*Work to be completed*.
Which lines in the entries below contain the string "emit"? Show each of them in full.

------------------------------------------------

Lemma bar_tail_failed (x : pyval) (draw : nat -> M unit)
      (sn0 : option (list string)) e :
  (forall n, only (fun e => is_bar e = true) (draw n)) ->
  let tail := n <- len x ;;
              draw n ;;
              emit (SetXticks (arange n)) ;;
              emit (SetXticklabels x) ;;
              ret sn0 in
  result tail = Raised e ->
  Forall (fun e => is_bar e = true) (calls tail).
Proof.
  intros Hdraw tail. subst tail.
  destruct (len_cases x) as [[n Hn]|Hn]; rewrite Hn; [|intros _; constructor].
  rewrite bind_ret_l. intros H. specialize (Hdraw n). unfold only in Hdraw.
  destruct (draw n) as [t [[]|e']]; [discriminate H|].
  exact Hdraw.
Qed.

Lemma map_fst_combine {A B} (l1 : list A) : forall (l2 : list B),
  List.length l1 = List.length l2 -> map fst (combine l1 l2) = l1.
Proof.
  induction l1 as [|a l1 IH]; intros [|b l2] H; simpl in *; try congruence.
  f_equal. apply IH. congruence.
Qed.

Lemma map_snd_combine {A B} (l1 : list A) : forall (l2 : list B),
  List.length l1 = List.length l2 -> map snd (combine l1 l2) = l2.
Proof.
  induction l1 as [|a l1 IH]; intros [|b l2] H; simpl in *; try congruence.
  f_equal. apply IH. congruence.
Qed.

------------------------------------------------

*Answer box*.
              emit (SetXticks (arange n)) ;;
              emit (SetXticklabels x) ;;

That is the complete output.